Pharmacy chief accused of stealing 200,000 oxy pills
NEW YORK - A major New York hospital's former pharmacy chief stole nearly 200,000 oxycodone pills from the medical center over more than five years and has been charged under a state drug-kingpin law more often aimed at accused street dealers, narcotics prosecutors said Tuesday.
Anthony D'Alessandro was arrested early Tuesday and awaiting arraignment.

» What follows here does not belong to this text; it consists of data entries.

Lemma getThings_cold w reply db' :
  size (things w) = 0 →
  db_getThings (database w) = (reply, db') →
  getThings w
  = settle (Awaiting reply) (set_queries (S (queries w)) (set_database db' w)).
Proof.
  intros Hcold Hdb. unfold getThings, getThings_call, Database_getThings.
  rewrite bool_decide_eq_false_2; [|lia]. by rewrite Hdb.
Qed.

Lemma getThings_times_warm (N : nat) w :
  0 < size (things w) →
  getThings_times N w = (w, replicate N (Resolved (things w))).
Proof.
  intros Hwarm. induction N as [|N IH]; [done|].
  simpl. by rewrite getThings_warm, IH.
Qed.

(** C1 (as amended): N calls of getThings in a row, starting on an empty
    map, issue exactly one Database.getThings query when that query
    resolves with at least one record; every call resolves with the loaded
    map. *)
Theorem getThings_times_one_query (N : nat) w records db' :
  1 ≤ N →
  size (things w) = 0 →
  db_getThings (database w) = (Resolved records, db') →
  records ≠ [] →
  queries (getThings_times N w).1 = queries w + 1
  ∧ (getThings_times N w).2 = replicate N (Resolved (loadThings records)).
Proof.
  intros HN Hcold Hdb Hne.
  destruct N as [|N]; [lia|]. simpl.
  rewrite (getThings_cold _ _ _ Hcold Hdb). simpl.
  unfold getThings_then. rewrite getThings_times_warm.
  - simpl. split; [lia|done].
  - simpl. by apply loadThings_size.
Qed.

(** ** Calls that overlap *)





(** ** Reconciliation with the connected devices *)

Lemma reconcile_newThings (storedThings : gmap string Thing) connectedThings :
  (reconcile THINGS_PATH PROPERTIES_PATH storedThings connectedThings).2
  = address THINGS_PATH PROPERTIES_PATH
    <$> filter (λ d, storedThings !! id d = None) connectedThings.
Proof.
  induction connectedThings as [|d rest IH]; [done|]. simpl.
  destruct (reconcile _ _ storedThings rest) as [rest' newThings].
  simpl in IH. case_bool_decide as Hhas.
  - rewrite filter_cons_False; [done|].
    intros Hnone. rewrite Hnone in Hhas. by destruct Hhas.
  - rewrite filter_cons_True; [by rewrite IH|].
    by apply eq_None_not_Some.
Qed.

Lemma reconcile_connected (storedThings : gmap string Thing) connectedThings :
  (reconcile THINGS_PATH PROPERTIES_PATH storedThings connectedThings).1
  = (λ d, if bool_decide (is_Some (storedThings !! id d)) then d
          else address THINGS_PATH PROPERTIES_PATH d)
    <$> connectedThings.
Proof.
  induction connectedThings as [|d rest IH]; [done|]. simpl.
  destruct (reconcile _ _ storedThings rest) as [rest' newThings].
  simpl in IH. case_bool_decide; simpl; by rewrite IH.
Qed.

Lemma addressProperties_writes i (bindings : list (string * nat)) objects :
  addressProperties THINGS_PATH PROPERTIES_PATH i bindings objects
  = applyWrites
      ((λ binding, (binding.2,
                    propertyHref THINGS_PATH PROPERTIES_PATH i binding.1))
       <$> bindings)
      objects.
Proof.
  unfold addressProperties, applyWrites. revert objects.
  induction bindings as [|binding bindings IH]; intros objects; [done|].
  simpl. apply IH.
Qed.

Lemma reconcileInPlace_objects (storedThings : gmap string Thing)
    connectedThings objects :
  (reconcileInPlace THINGS_PATH PROPERTIES_PATH storedThings connectedThings
     objects).1.2
  = applyWrites (hrefWrites THINGS_PATH PROPERTIES_PATH storedThings
                   connectedThings)
                objects.
Proof.
  revert objects.
  induction connectedThings as [|d rest IH]; intros objects; [done|].
  unfold hrefWrites. rewrite bind_cons. fold (hrefWrites THINGS_PATH
    PROPERTIES_PATH storedThings rest). simpl.
  case_bool_decide.
  - specialize (IH objects).
    destruct (reconcileInPlace _ _ storedThings rest objects) as [[? ?] ?].
    done.
  - unfold applyWrites. rewrite foldl_app.
    fold (applyWrites
            ((λ binding, (binding.2,
                          propertyHref THINGS_PATH PROPERTIES_PATH (dev_id d)
                                       binding.1))
             <$> default [] (dev_properties d)) objects).
    fold (applyWrites (hrefWrites THINGS_PATH PROPERTIES_PATH storedThings
                         rest)).
    rewrite <- addressProperties_writes.
    assert (match dev_properties d with
            | Some bindings =>
                addressProperties THINGS_PATH PROPERTIES_PATH (dev_id d)
                                  bindings objects
            | None => objects
            end
            = addressProperties THINGS_PATH PROPERTIES_PATH (dev_id d)
                (default [] (dev_properties d)) objects) as ->.
    { by destruct (dev_properties d). }
    specialize (IH (addressProperties THINGS_PATH PROPERTIES_PATH (dev_id d)
                      (default [] (dev_properties d)) objects)).
    destruct (reconcileInPlace _ _ storedThings rest _) as [[? ?] ?].
    done.
Qed.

While serving as Mount Sinai Beth Israel's pharmacy director for 14 years before his firing this spring, D'Alessando is accused of exploiting his access to the hospital's drug vault to grab oxycodone pills on nearly 220 different dates: about 100 at a time when he started in January 2009, but 1,500 at a time when the scheme came to light this spring, Brennan's office said. Hospital officials first approached him April 1 about the disappearing drugs, and he signed out another 1,500 pills the next day, prosecutors said.
City Special Narcotics Prosecutor Bridget Brennan's office is still investigating what became of the drugs but believe they ended up on the thriving black market for prescription painkillers, where the more than 193,000 missing pills could fetch a total of about $5.6 million.
"This case underscores the vigilance required when addictive medication with a high resale value is readily available - even to licensed professionals and trusted employees," Brennan said in a statement.
To account for the missing medicine, D'Alessandro made phony entries in an electronic inventory system to indicate that the drugs were being sent to a research pharmacy within the hospital, prosecutors said. The pharmacy wasn't doing any oxycodone research at the time, and its staffers were unaware of the phony requisition slips, according to prosecutors.
The hospital launched the investigation in response to an anonymous letter, which came after D'Alessandro's longtime employer, Beth Israel Medical Center, merged into the Mount Sinai Health System in September.
The hospital noted in a statement that it brought the case to authorities and fired D'Alessandro.
D'Alessandro, 47, was facing charges including a major drug trafficking offense that carries the potential for life in prison. It's the first time Brennan's office, which focuses on drug cases citywide, has deployed the 2009 law against a pharmacist. It couldn't immediately be determined whether any other prosecutors around the state have done so. Less than 60 arrests have been made statewide under the law since its inception, state Division of Criminal Justice Statistics data show.
Prosecutors say D'Alessandro also filled at least seven fraudulent prescriptions, written in a relative's name, from the hospital pharmacy.
Around the country, at least a few other hospital pharmacists have been accused of stealing drugs they were supposed to dispense.
In 1998, a onetime pharmacy director at another Manhattan hospital pleaded guilty to a federal drug-distribution charge for taking about $60,000 worth of cancer drugs, antidepressants and other medications and selling them for cash, and he was sentenced to just over a year in prison.
More recently, a pharmacy manager was charged in 2008 with stealing a generic form of the stimulant Ritalin from a North Carolina hospital.